Working on the Fablab Rehab collaboration with Atrium and the Pearl taught me a lot about how complex a real engineering project can be and how much coordination it requires. At the beginning of the project, a large focus was on organization and leadership. My role involved managing communication between our team and the hospital partners, which meant writing professional emails, scheduling meetings, and making sure everyone stayed updated on our progress. We also organized underclassmen into different experience groups so that they could contribute to the project while learning new engineering skills. This helped me realize that large projects cannot be completed by just a few people working independently because they require clear communication, collaboration, and delegation so that everyone can contribute efficiently.

Through the design process, I realized how iterative engineering is because designing the clamp in Fusion 360 required many rounds of modeling, printing, testing, and revising. Often the first version of a part would not fit correctly or would need adjustments to dimensions, threading, or alignment. For example, several of my prints had to be redesigned because the adjustable insert did not fit properly or the holes for screws were too small. Instead of starting over each time, I learned how to use the design timeline in Fusion 360 to modify earlier sketches and features. I also had to research alternative solutions when something did not work as expected, such as using heat set threaded inserts instead of printing threads directly into the plastic. This process showed me that engineering is rarely about getting the design right the first time.

Another important lesson from this project was the value of working with real people. Meeting with the team at Atrium helped guide many of our design decisions because they could explain how the devices are actually used by patients. For example, during one meeting we learned how important having a water bottle holder that can attach to a wheelchair mount is because some of the patients have issues with regulating blood pressure. This experience made me realize how many every day functions I never think about doing, but it is actually a priviledge to have the ability to do them.

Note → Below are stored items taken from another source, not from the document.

Lemma CountBlocks_small b :
  br_wf b -> BlockRange_IsEmpty b = false -> br_ToBlock b < MaxUint64 ->
  BlockRange_CountBlocks b = br_ToBlock b - br_FromBlock b + 1.
Proof.
  intros Hwf E Ht. rewrite BlockRange_CountBlocks_exact by done.
  apply wrap64_small. apply BlockRange_IsEmpty_false in E as [_ ?]. destruct Hwf. unfold_words. lia.
Qed.

(** Subtracting a range that starts no later than the segment leaves at most one piece. *)
Lemma Subtract_from_below b lo hi :
  br_wf b -> BlockRange_IsEmpty b = false -> br_ToBlock b < MaxUint64 ->
  0 <= lo <= hi -> lo <= br_FromBlock b ->
  (BlockRange_Subtract b (NewBlockRange lo hi) = [b] /\ hi < br_FromBlock b) \/
  (br_FromBlock b <= hi /\
   BlockRange_Subtract b (NewBlockRange lo hi) =
     if hi <? br_ToBlock b then [NewBlockRange (hi + 1) (br_ToBlock b)] else []).
Proof.
  intros [Hf Ht] E Hlast Hlo Hle.
  unfold BlockRange_Subtract, BlockRange_Overlaps. rewrite E.
  apply BlockRange_IsEmpty_false in E as [Hne ?].
  rewrite (proj2 (BlockRange_IsEmpty_false (NewBlockRange lo hi))) by (simpl; split; [done|lia]).
  simpl. destruct (br_FromBlock b <=? hi) eqn:E1; simpl; bool_hyps; [|left; split; [done|lia]].
  right. split; [done|]. rewrite (proj2 (Z.leb_le lo (br_ToBlock b))) by lia. simpl.
  rewrite (proj2 (Z.ltb_ge (br_FromBlock b) lo)) by lia. simpl.
  destruct (hi <? br_ToBlock b) eqn:E2; [|done]. bool_hyps.
  by rewrite add64_small by (unfold_words; lia).
Qed.

(** The work of a segment after the subtraction. *)
Lemma piece_smaller b hi :
  br_wf b -> BlockRange_IsEmpty b = false -> br_ToBlock b < MaxUint64 ->
  0 <= hi -> br_FromBlock b <= hi -> hi < br_ToBlock b ->
  br_wf (NewBlockRange (hi + 1) (br_ToBlock b)) /\
  BlockRange_CountBlocks (NewBlockRange (hi + 1) (br_ToBlock b)) < BlockRange_CountBlocks b.
Proof.
  intros Hwf E Hlast Hhi Hf Ht. destruct (Hwf) as [Hbf Hbt].
  assert (br_wf (NewBlockRange (hi + 1) (br_ToBlock b))) as Hw by (split; simpl; unfold_words; lia).
  split; [done|]. rewrite !CountBlocks_small; simpl; try done; [lia|].
  apply BlockRange_IsEmpty_false. simpl. split; [done|lia].
Qed.

(** What a round needs of the pending set, kept by every subtraction of the round. *)
Definition round_inv (lo : Z) (f : SetSyncSegment) : Prop :=
  set_wf f /\ starts_from lo f /\ no_last_block f.

Lemma round_inv_lookup lo f a p :
  round_inv lo f -> Set_GetByContract f a = Some p -> SyncSegment_IsEmpty p = false ->
  br_wf (ss_BlockRange p) /\ br_ToBlock (ss_BlockRange p) < MaxUint64 /\
  lo <= br_FromBlock (ss_BlockRange p).
Proof.
  intros ([_ Hw] & Hs & Hl) Hget Hne. apply GetByContract_In, list_elem_of_In in Hget.
  unfold starts_from, no_last_block in *. rewrite Forall_forall in Hw, Hs, Hl.
  split_and!; [by apply Hw | by apply Hl|]. destruct (Hs p Hget); [congruence | done].
Qed.

Lemma round_inv_update lo f c br :
  round_inv lo f -> br_wf br -> br_ToBlock br < MaxUint64 ->
  BlockRange_IsEmpty br = true \/ lo <= br_FromBlock br ->
  round_inv lo (Set_UpdateBlockRange f c br).
Proof.
  intros (Hw & Hs & Hl) ? ? ?. split_and!; [by apply Update_wf | |];
    by apply UpdateBlockRange_Forall.
Qed.

(** One subtraction of the round: it succeeds, keeps the invariant and never adds work; it
    removes work when the contract has a pending block in the query. *)
Lemma SubtractSegment_round lo hi f a :
  round_inv lo f -> 0 <= lo <= hi ->
  exists g, Set_SubtractSegment f (mkSyncSegment a (NewBlockRange lo hi) NoFinality) = Ok g /\
    round_inv lo g /\ pending_work g <= pending_work f /\
    (forall p, Set_GetByContract f a = Some p ->
       BlockRange_Overlaps (ss_BlockRange p) (NewBlockRange lo hi) = true ->
       pending_work g < pending_work f).
Proof.
  intros Hinv Hlo. unfold Set_SubtractSegment. simpl.
  destruct (Set_GetByContract f a) as [p|] eqn:Hget; [|naive_solver lia].
  destruct (SyncSegment_IsEmpty p) eqn:Hemp.
  { exists f. split_and!; [done | done | lia|]. intros p' [= <-].
    unfold BlockRange_Overlaps. unfold SyncSegment_IsEmpty in Hemp. by rewrite Hemp. }
  destruct (round_inv_lookup _ _ _ _ Hinv Hget Hemp) as (Hw & Hlast & Hfrom).
  destruct (Subtract_from_below _ lo hi Hw Hemp Hlast Hlo Hfrom) as [[-> Hgt]|[Hle ->]].
  - exists (Set_UpdateBlockRange f p (ss_BlockRange p)).
    split_and!; [done | by apply round_inv_update; auto
                | rewrite (pending_work_update _ _ _ _ Hget); lia|].
    intros p' [= <-] Hov. apply BlockRange_Overlaps_bounds in Hov. simpl in Hov. lia.
  - pose proof Hemp as Hne. apply BlockRange_IsEmpty_false in Hne as [_ ?].
    destruct (hi <? br_ToBlock (ss_BlockRange p)) eqn:Ehi; bool_hyps;
      rewrite ?Set_Empty_update; eexists; (split; [reflexivity|]).
    + destruct (piece_smaller _ hi Hw Hemp Hlast) as [Hpw Hpc]; [lia | lia | lia|].
      split_and!; [apply round_inv_update; auto; right; simpl; lia
                  | rewrite (pending_work_update _ _ _ _ Hget); lia
                  | intros; rewrite (pending_work_update _ _ _ _ Hget); lia].
    + pose proof (CountBlocks_small _ Hw Hemp Hlast) as Hc.
      assert (BlockRange_CountBlocks BlockRangeZero = 0) as Hz by reflexivity.
      split_and!; [apply round_inv_update; auto with aggkit; vm_compute; reflexivity
                  | rewrite (pending_work_update _ _ _ _ Hget); lia
                  | intros; rewrite (pending_work_update _ _ _ _ Hget); lia].
Qed.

This project also helped me learn more about myself as an engineer and leader. I realized that I enjoy the challenge of solving design problems and figuring out how different components fit together. At the same time, I learned that patience and persistence are essential when working on a long-term project. Many parts of the clamp required multiple attempts before they worked correctly, and each mistake became an opportunity to improve the design. I also gained confidence in my ability to communicate professionally with collaborators and take responsibility for a key part of the project.

If I were to continue this project, my next steps would focus on refining and validating the clamp design. I would complete the integration of the heat set threaded inserts and continue testing the printed clamp to ensure it is durable and stable when supporting the mount. I would also work on replicating the spring mechanism and exploring the alternative design that allows the modular hose to snap directly onto the clamp. After finalizing the design, I would want to test the clamp with the hospital staff and gather feedback from actual users. This would allow me to make final improvements and ensure that the design is reliable, affordable, and practical for clinical use.